- [TASK INSTRUCTIONS]:
Copy out, word for word, the lines from the start of the data below through the line containing "let! a := fetchaddr", and no others.

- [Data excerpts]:
(** The argument strings of exec: the pages they are in and, unless
    something went wrong, the strings. [k] more may follow. *)
Fixpoint exec_args (k : nat) (uargv i : Z) (pages : list Z) (argv : list (list Z)) : K (list Z * option (list (list Z))) :=
  match k with
  | O => ret (pages, None)
  | S k =>
      let! a := fetchaddr (u64 (uargv + 8 * i)) in
      match a with
      | None => ret (pages, None)
      | Some uarg =>
          if uarg =? 0 then ret (pages, Some argv) else
          let! page := kalloc in
          if page =? 0 then ret (pages, None) else
          let! s := fetchstr uarg PGSIZE in
          match s with
          | None => ret (pages ++ [page], None)
          | Some s =>
              memmove_out page (s ++ [0]) (Z.of_nat (length s) + 1) ;!
              exec_args k uargv (i + 1) (pages ++ [page]) (argv ++ [s])
          end
      end
  end.
Definition sys_exec : K Z :=
  let! uargv := argaddr 1 in
  let! path := argstr 0 MAXPATH in
  match path with
  | None => ret (-1)
  | Some path =>
      let! r := exec_args (Z.to_nat MAXARG) uargv 0 [] [] in
      let! v := (match r.2 with None => ret (-1) | Some argv => exec path argv end) in
      for_list r.1 kfree ;!
      ret v
  end.

Definition sys_pipe : K Z :=
  let! i := me in
  let! fdarray := argaddr 0 in
  let! r := pipealloc in
  match r with
  | None => ret (-1)
  | Some (rf, wf) =>
      let clear fd := setp i (upd p_ofile (fun l => <[Z.to_nat fd := None]> l)) in
      let fail := File.fileclose rf ;! File.fileclose wf ;! ret (-1) in
      let! fd0 := fdalloc rf in
      if fd0 <? 0 then fail else
      let! fd1 := fdalloc wf in
      if fd1 <? 0 then clear fd0 ;! fail else
      let! p := getp i in
      let! r0 := copyout (p_pagetable p) fdarray (bytes_of_int fd0) 4 in
      let! r1 := (if r0 <? 0 then ret r0 else copyout (p_pagetable p) (u64 (fdarray + 4)) (bytes_of_int fd1) 4) in
      if r1 <? 0 then clear fd0 ;! clear fd1 ;! fail else ret 0
  end.

End sysfile.
End Sysfile.

Module Syscall.
Section syscall.
Context {img : Image} {fuel : Fuel} {disk : Disk}.

Definition SYS_fork : Z := 1.
Definition SYS_getppid : Z := 26.

Definition sys_poweroff : K Z :=
  printf (lit "Powering off..." ++ [10]) [] ;!
  modify (upd k_hw (upd hw_mmio (cons (QEMU_POWER, 0x5555)))) ;!
  panic "poweroff".

(** The table [syscalls[]], indexed by the numbers of syscall.h. *)
Definition syscalls : list (option (K Z)) := [
  None; Some Sysproc.sys_fork; Some Sysproc.sys_exit; Some Sysproc.sys_wait; Some Sysfile.sys_pipe;
  Some Sysfile.sys_read; Some Sysproc.sys_kill; Some Sysfile.sys_exec; Some Sysfile.sys_fstat;
  Some Sysfile.sys_chdir; Some Sysfile.sys_dup; Some Sysproc.sys_getpid; Some Sysproc.sys_sbrk;
  Some Sysproc.sys_sleep; Some sys_uptime; Some Sysfile.sys_open; Some Sysfile.sys_write;
  Some Sysfile.sys_mknod; Some Sysfile.sys_unlink; Some Sysfile.sys_link; Some Sysfile.sys_mkdir;
  Some Sysfile.sys_close; Some sys_poweroff; Some Sysfile.sys_ps_list; Some Sysfile.sys_ps_info;
  Some Sysproc.sys_clone; None; Some Sysfile.sys_ps_list_global ].

Definition syscall : K unit :=
  let! i := me in
  let! p := getp i in
  let! a7 := ld64 (p_trapframe p + TF_a7) in
  let num := i32 a7 in
  match (if 0 <? num then mjoin (syscalls !! Z.to_nat num) else None) with
  | Some f =>
      let! r := f in
      let! p := getp i in
      st64 (p_trapframe p + TF_a0) (u64 r)
  | None =>
      printf (lit "%d %s: unknown sys call %d" ++ [10]) [AInt (p_pid p); AStr (Some (p_name p)); AInt num] ;!
      st64 (p_trapframe p + TF_a0) (u64 (-1))
  end.

End syscall.
End Syscall.
(* ===== verification/Trap.v ===== *)
(** * trap.c, plic.c, main.c and forkret: traps and boot

    The trap registers, the PLIC and the flags [first] and [started] are the
    record [hardware] of the state.  usertrapret's jump to the trampoline ends
    the kernel's part of a trap: its result is the satp it passes to userret. *)

From S2P Require Import Prelude State Spinlock CString Mem Kalloc Vm Sched FileLayer Proc Console Bio Virtio Log Fs File Syscall.

Module Plic.

Definition PLIC_SENABLE (hart : Z) : Z := PLIC + 0x2080 + hart * 0x100.
Definition PLIC_SPRIORITY (hart : Z) : Z := PLIC + 0x201000 + hart * 0x2000.
Definition PLIC_SCLAIM (hart : Z) : Z := PLIC + 0x201004 + hart * 0x2000.

Definition geth {A} (f : hardware -> A) : K A := gets (fun s => f (k_hw s)).
Definition seth (f : hardware -> hardware) : K unit := modify (upd k_hw f).
Definition mmio32 (addr v : Z) : K unit := seth (upd hw_mmio (cons (addr, v))).
Definition cpuid : K Z := geth hw_hartid.

Definition plicinit : K unit :=
  mmio32 (PLIC + UART0_IRQ * 4) 1 ;!
  mmio32 (PLIC + VIRTIO0_IRQ * 4) 1.
Definition plicinithart : K unit :=
  let! hart := cpuid in
  mmio32 (PLIC_SENABLE hart) (Z.lor (Z.shiftl 1 UART0_IRQ) (Z.shiftl 1 VIRTIO0_IRQ)) ;!
  mmio32 (PLIC_SPRIORITY hart) 0.
(** The PLIC hands out the pending interrupts of [hw_claim] one by one, and
    0 when there is none. *)
Definition plic_claim : K Z :=
  let! l := geth hw_claim in
  match l with
  | [] => ret 0
  | irq :: l => seth (upd hw_claim (fun _ => l)) ;! ret (i32 irq)
  end.
Definition plic_complete (irq : Z) : K unit :=
  let! hart := cpuid in
  mmio32 (PLIC_SCLAIM hart) irq.

End Plic.
Export Plic.

Module Trap.

Section trap.
Context {img : Image} {fuel : Fuel} {disk : Disk} (mmio : vdisk -> Z -> Z).

Definition trapinithart : K unit := seth (upd hw_stvec (fun _ => sym_kernelvec)).

(** 2 for a timer interrupt, 1 for another device, 0 if not recognized. *)
Definition devintr : K Z :=
  let! scause := geth hw_scause in
  if negb (Z.land scause 0x8000000000000000 =? 0) && (Z.land scause 0xff =? 9) then
    let! irq := plic_claim in
    (if irq =? UART0_IRQ then uartintr
     else if irq =? VIRTIO0_IRQ then Virtio.virtio_disk_intr mmio
     else when (negb (irq =? 0)) (printf (lit "unexpected interrupt irq=%d" ++ [10]) [AInt irq])) ;!
    when (negb (irq =? 0)) (plic_complete irq) ;!
    ret 1
  else if scause =? 0x8000000000000001 then
    let! hart := cpuid in
    when (hart =? 0) clockintr ;!
    seth (upd hw_sip (fun sip => Z.land sip (Z.lnot 2))) ;!
    ret 2
  else ret 0.

Definition usertrapret : K Z :=
  let! i := me in
  let! p := getp i in
  intr_off ;!
  seth (upd hw_stvec (fun _ => u64 (TRAMPOLINE + (sym_uservec - sym_trampoline)))) ;!
  let! satp := gets (fun s => c_satp (k_cpu s)) in
  st64 (p_trapframe p + TF_kernel_satp) satp ;!
  st64 (p_trapframe p + TF_kernel_sp) (u64 (p_kstack p + PGSIZE)) ;!
  st64 (p_trapframe p + TF_kernel_trap) sym_usertrap ;!
  let! tp := cpuid in
  st64 (p_trapframe p + TF_kernel_hartid) tp ;!
  seth (fun h => h <| hw_spp := false |> <| hw_spie := true |>) ;!
  let! epc := ld64 (p_trapframe p + TF_epc) in
  seth (upd hw_sepc (fun _ => epc)) ;!
  ret (MAKE_SATP (p_pagetable p)).

(** What usertrap does with the cause of the trap; the result is
    [which_dev]. *)
Definition usertrap_cause (i : nat) : K Z :=
  let! scause := geth hw_scause in
  if scause =? 8 then
    let! k := killed i in
    when (negb (k =? 0)) (exit (-1)) ;!
    let! p := getp i in
    let! epc := ld64 (p_trapframe p + TF_epc) in
    st64 (p_trapframe p + TF_epc) (u64 (epc + 4)) ;!
    intr_on ;!
    Syscall.syscall ;!
    ret 0
  else
    let! which_dev := devintr in
    when (which_dev =? 0)
      (let! p := getp i in
       let! scause := geth hw_scause in
       printf (lit "usertrap(): unexpected scause %p pid=%d" ++ [10]) [APtr scause; AInt (p_pid p)] ;!
       let! sepc := geth hw_sepc in
       let! stval := geth hw_stval in
       printf (lit "            sepc=%p stval=%p" ++ [10]) [APtr sepc; APtr stval] ;!
       setkilled i) ;!
    ret which_dev.
Definition usertrap : K Z :=
  let! spp := geth hw_spp in
  if spp : bool then panic "usertrap: not from user mode" else
  trapinithart ;!
  let! i := me in
  setp i (upd p_is_kernel (fun _ => 1)) ;!
  let! t := sys_uptime in
  setp i (upd p_last_kernel_time (fun _ => u32 t)) ;!
  let! sepc := geth hw_sepc in
  let! p := getp i in
  st64 (p_trapframe p + TF_epc) sepc ;!
  let! which_dev := usertrap_cause i in
  let! k := killed i in
  when (negb (k =? 0)) (exit (-1)) ;!
  when (which_dev =? 2) yield ;!
  setp i (upd p_is_kernel (fun _ => 0)) ;!
  let! t := sys_uptime in
  setp i (fun p => p <| p_kernel_time := u32 (p_kernel_time p + (t - p_last_kernel_time p)) |>) ;!
  usertrapret.

Definition kerneltrap : K unit :=
  let! sepc := geth hw_sepc in
  let! spp := geth hw_spp in
  let! spie := geth hw_spie in
  let! scause := geth hw_scause in
  if negb spp then panic "kerneltrap: not from supervisor mode" else
  let! sie := intr_get in
  if sie : bool then panic "kerneltrap: interrupts enabled" else
  let! which_dev := devintr in
  if which_dev =? 0 then
    printf (lit "scause %p" ++ [10]) [APtr scause] ;!
    let! sepc := geth hw_sepc in
    let! stval := geth hw_stval in
    printf (lit "sepc=%p stval=%p" ++ [10]) [APtr sepc; APtr stval] ;!
    panic "kerneltrap"
  else
    let! p := myproc in
    let! running := (match p with
                     | Some i => let! x := getp i in ret (bool_decide (p_state x = RUNNING))
                     | None => ret false
                     end) in
    when ((which_dev =? 2) && running) yield ;!
    seth (fun h => h <| hw_sepc := sepc |> <| hw_spp := spp |> <| hw_spie := spie |>) ;!
    modify (upd k_cpu (upd c_sie (fun _ => sie))).

(** proc.c: forkret *)
Definition forkret : K Z :=
  let! i := me in
  release (Lproc i) ;!
  let! first := geth hw_first in
  when (negb (first =? 0))
    (seth (upd hw_first (fun _ => 0)) ;!
     Fs.fsinit ROOTDEV) ;!
  usertrapret.

(** main up to the call of scheduler(), on hart 0 (before and from binit on)
    and on the others, which spin until hart 0 has set [started]. *)
Definition boot_early : K unit :=
  consoleinit ;!
  printfinit ;!
  printf [10] [] ;!
  printf (lit "xv6 kernel is booting" ++ [10]) [] ;!
  printf [10] [] ;!
  kinit ;!
  kvminit ;!
  kvminithart ;!
  namespaceinit ;!
  procinit ;!
  trapinithart ;!
  plicinit ;!
  plicinithart.
Definition boot : K unit :=
  boot_early ;!
  binit ;!
  Fs.iinit ;!
  Virtio.virtio_disk_init mmio ;!
  userinit ;!
  seth (upd hw_started (fun _ => 1)).
Definition boot_other : K unit :=
  let! started := geth hw_started in
  if started =? 0 then nofuel else
  let! hart := cpuid in
  printf (lit "hart %d starting" ++ [10]) [AInt hart] ;!
  kvminithart ;!
  trapinithart ;!
  plicinithart.
Definition main (rounds : nat) : K unit :=
  let! hart := cpuid in
  (if hart =? 0 then boot else boot_other) ;!
  scheduler rounds.

End trap.
End Trap.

- [ANSWER SPACE]:
(** The argument strings of exec: the pages they are in and, unless
    something went wrong, the strings. [k] more may follow. *)
Fixpoint exec_args (k : nat) (uargv i : Z) (pages : list Z) (argv : list (list Z)) : K (list Z * option (list (list Z))) :=
  match k with
  | O => ret (pages, None)
  | S k =>
      let! a := fetchaddr (u64 (uargv + 8 * i)) in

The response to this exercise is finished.